§ Task objective: Where a line holds the word "apply", copy that line from the data below.

Listed records: Begin

(** X2: [handleAddDoc] does not check names: the same owner can create two
    documents with the same name and description under two fresh
    identities; both requests answer 201 and both documents are stored. *)
Lemma X_addDoc_no_name_uniqueness (s : store) (id1 id2 userId name desc : string)
    (H1 : s !! id1 = None) (H2 : s !! id2 = None) (Hne : id1 <> id2) :
  (handleAddDoc s id1 userId name desc).1
    = Respond 201 (MessageBody (Key DOC_CREATED)) /\
  (handleAddDoc (handleAddDoc s id1 userId name desc).2 id2 userId name desc).1
    = Respond 201 (MessageBody (Key DOC_CREATED)) /\
  (handleAddDoc (handleAddDoc s id1 userId name desc).2 id2 userId name desc).2 !! id1
    = Some (mkDoc name desc userId (Some []) (Some [])) /\
  (handleAddDoc (handleAddDoc s id1 userId name desc).2 id2 userId name desc).2 !! id2
    = Some (mkDoc name desc userId (Some []) (Some [])).
Proof.
  rewrite (handleAddDoc_fresh s) by done. simpl.
  rewrite handleAddDoc_fresh by (rewrite lookup_insert_ne; congruence). simpl.
  split; [done|]. split; [done|]. split.
  - rewrite lookup_insert_ne by congruence. by rewrite lookup_insert_eq.
  - by rewrite lookup_insert_eq.
Qed.

Lemma X_addDoc_no_name_uniqueness_witness :
  (handleAddDoc store1 "d2" "a" "Spec" "v1").1
    = Respond 201 (MessageBody (Key DOC_CREATED)) /\
  (handleAddDoc (handleAddDoc store1 "d2" "a" "Spec" "v1").2 "d3" "a" "Spec" "v1").1
    = Respond 201 (MessageBody (Key DOC_CREATED)) /\
  (handleAddDoc (handleAddDoc store1 "d2" "a" "Spec" "v1").2 "d3" "a" "Spec" "v1").2 !! "d2"
    = Some (mkDoc "Spec" "v1" "a" (Some []) (Some [])) /\
  (handleAddDoc (handleAddDoc store1 "d2" "a" "Spec" "v1").2 "d3" "a" "Spec" "v1").2 !! "d3"
    = Some (mkDoc "Spec" "v1" "a" (Some []) (Some [])).
Proof.
  apply X_addDoc_no_name_uniqueness; [reflexivity | reflexivity | discriminate].
Defined.

(** ** Deleting a document *)

(** X3: when the owner deletes an existing document the answer is 200; the
    document is then gone from the store and from every user's listing, a
    later [handleGetAllUser] on it answers 404, and every other document is
    untouched. *)
Lemma X_delete_then_gone (s : store) (userId docId : string) (d : doc)
    (Hd : s !! docId = Some d) (Ho : adminId d = userId) :
  (handleDeleteDoc s userId docId).1 = Respond 200 OkBody /\
  getDocById (handleDeleteDoc s userId docId).2 docId = None /\
  (forall uid, docId ∉ map entry_docId
                 (response_docs (handleGetFiles (handleDeleteDoc s userId docId).2 uid))) /\
  (forall sched dir uid, handleGetAllUser sched (handleDeleteDoc s userId docId).2 dir uid docId
                         = Respond 404 (FailBody (Lit "No document found"))) /\
  (forall id, id <> docId -> (handleDeleteDoc s userId docId).2 !! id = s !! id).
Proof.
  rewrite (handleDeleteDoc_owner s userId docId d Hd Ho). simpl.
  assert (Hn : delete docId s !! docId = None) by apply lookup_delete_eq.
  split; [done|]. split; [done|]. split; [|split].
  - intros uid. by apply not_listed_if_absent.
  - intros sched dir uid. unfold handleGetAllUser, getDocById. by rewrite Hn.
  - intros id Hne. by rewrite lookup_delete_ne.
Qed.

Lemma X_delete_then_gone_witness :
  (handleDeleteDoc store1 "a" "d1").1 = Respond 200 OkBody /\
  getDocById (handleDeleteDoc store1 "a" "d1").2 "d1" = None /\
  (forall uid, "d1" ∉ map entry_docId
                 (response_docs (handleGetFiles (handleDeleteDoc store1 "a" "d1").2 uid))) /\
  (forall sched dir uid, handleGetAllUser sched (handleDeleteDoc store1 "a" "d1").2 dir uid "d1"
                         = Respond 404 (FailBody (Lit "No document found"))) /\
  (forall id, id <> "d1" -> (handleDeleteDoc store1 "a" "d1").2 !! id = store1 !! id).
Proof. apply (X_delete_then_gone store1 "a" "d1" doc_spec); reflexivity. Defined.

(** ** Granting a role, then listing *)

(** X4: after the owner grants readOnly on an existing document to a
    registered user, the answer is 200 and that user's listing holds the
    document with its name, description and role readOnly. *)
Lemma X_grant_readOnly_then_listed (s : store) (dir : directory)
    (userId docId reqEmail : string) (d : doc) (p : user)
    (Hd : s !! docId = Some d) (Ho : adminId d = userId)
    (He : findUserByEmail dir reqEmail = Some p) :
  (handleNewAccessRole s dir userId docId reqEmail Role.readOnly).1
    = Respond 200 (MessageBody (Key ACCESS_GRANTED)) /\
  mkFileEntry docId (name d) (desc d) Role.readOnly
    ∈ response_docs (handleGetFiles
                       (handleNewAccessRole s dir userId docId reqEmail Role.readOnly).2
                       (user_id p)).
Proof.
  rewrite (handleNewAccessRole_owner s dir userId docId reqEmail _ d p Hd Ho He).
  simpl. split; [done|].
  set (d' := mkDoc (name d) (desc d) (adminId d) (push_id (readonly d) (user_id p))
                   (readWrite d)).
  assert (Hent : mkFileEntry docId (name d) (desc d) Role.readOnly
                 = file_entry (user_id p) (docId, d')).
  { unfold file_entry, d'. cbn [fst snd readonly readWrite name desc].
    by rewrite includes_push_id. }
  rewrite Hent. apply listed_if_visible; [by rewrite lookup_insert_eq|].
  unfold visible_to, d'. cbn [readonly readWrite adminId].
  rewrite includes_push_id. by rewrite orb_true_r.
Qed.

Lemma X_grant_readOnly_then_listed_witness :
  (handleNewAccessRole store1 dir1 "a" "d1" "c@x.com" Role.readOnly).1
    = Respond 200 (MessageBody (Key ACCESS_GRANTED)) /\
  mkFileEntry "d1" "Spec" "v1" Role.readOnly
    ∈ response_docs (handleGetFiles
                       (handleNewAccessRole store1 dir1 "a" "d1" "c@x.com" Role.readOnly).2
                       "c").
Proof.
  exact (X_grant_readOnly_then_listed store1 dir1 "a" "d1" "c@x.com" doc_spec
           (mkUser "c" "c@x.com") eq_refl eq_refl eq_refl).
Defined.

(** X5: after the owner grants readWrite on an existing document to a
    registered user, the answer is 200 and that user's listing holds the
    document with role readWrite, unless the user already was in the
    read-only set, which the grant leaves in place: then it is listed as
    readOnly. *)
Lemma X_grant_readWrite_then_listed (s : store) (dir : directory)
    (userId docId reqEmail : string) (d : doc) (p : user)
    (Hd : s !! docId = Some d) (Ho : adminId d = userId)
    (He : findUserByEmail dir reqEmail = Some p) :
  (handleNewAccessRole s dir userId docId reqEmail Role.readWrite).1
    = Respond 200 (MessageBody (Key ACCESS_GRANTED)) /\
  mkFileEntry docId (name d) (desc d)
    (if includes (readonly d) (user_id p) then Role.readOnly else Role.readWrite)
    ∈ response_docs (handleGetFiles
                       (handleNewAccessRole s dir userId docId reqEmail Role.readWrite).2
                       (user_id p)).
Proof.
  rewrite (handleNewAccessRole_owner s dir userId docId reqEmail _ d p Hd Ho He).
  simpl. split; [done|].
  set (d' := mkDoc (name d) (desc d) (adminId d) (readonly d)
                   (push_id (readWrite d) (user_id p))).
  assert (Hent : mkFileEntry docId (name d) (desc d)
                   (if includes (readonly d) (user_id p) then Role.readOnly
                    else Role.readWrite)
                 = file_entry (user_id p) (docId, d')).
  { unfold file_entry, d'. cbn [fst snd readonly readWrite name desc].
    by rewrite includes_push_id. }
  rewrite Hent. apply listed_if_visible; [by rewrite lookup_insert_eq|].
  unfold visible_to, d'. cbn [readonly readWrite adminId].
  rewrite includes_push_id. by rewrite orb_true_r.
Qed.

Lemma X_grant_readWrite_then_listed_witness :
  (handleNewAccessRole store1 dir1 "a" "d1" "c@x.com" Role.readWrite).1
    = Respond 200 (MessageBody (Key ACCESS_GRANTED)) /\
  mkFileEntry "d1" "Spec" "v1"
    (if includes (readonly doc_spec) "c" then Role.readOnly else Role.readWrite)
    ∈ response_docs (handleGetFiles
                       (handleNewAccessRole store1 dir1 "a" "d1" "c@x.com" Role.readWrite).2
                       "c").
Proof.
  exact (X_grant_readWrite_then_listed store1 dir1 "a" "d1" "c@x.com" doc_spec
           (mkUser "c" "c@x.com") eq_refl eq_refl eq_refl).
Defined.

(** ** Granting then removing; frame properties *)

Lemma filter_neq_absent (l : list string) (x : string) :
  x ∉ l -> filter (fun y => y <> x) l = l.
Proof.
  induction l as [|y l IH]; intros H; [done|].
  apply not_elem_of_cons in H as [Hy Hl].
  rewrite filter_cons, decide_True by congruence. by rewrite IH.
Qed.

Lemma pull_push_id (l : list string) (x : string) :
  x ∉ l -> pull_id (push_id (Some l) x) x = Some l.
Proof.
  intros H. simpl. f_equal. rewrite filter_app, filter_neq_absent by done.
  rewrite filter_cons, decide_False by congruence. by rewrite app_nil_r.
Qed.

Listed records: End

§ Answer box:
  apply X_addDoc_no_name_uniqueness; [reflexivity | reflexivity | discriminate].
  assert (Hn : delete docId s !! docId = None) by apply lookup_delete_eq.
  - intros uid. by apply not_listed_if_absent.
Proof. apply (X_delete_then_gone store1 "a" "d1" doc_spec); reflexivity. Defined.
  rewrite Hent. apply listed_if_visible; [by rewrite lookup_insert_eq|].
  rewrite Hent. apply listed_if_visible; [by rewrite lookup_insert_eq|].
  apply not_elem_of_cons in H as [Hy Hl].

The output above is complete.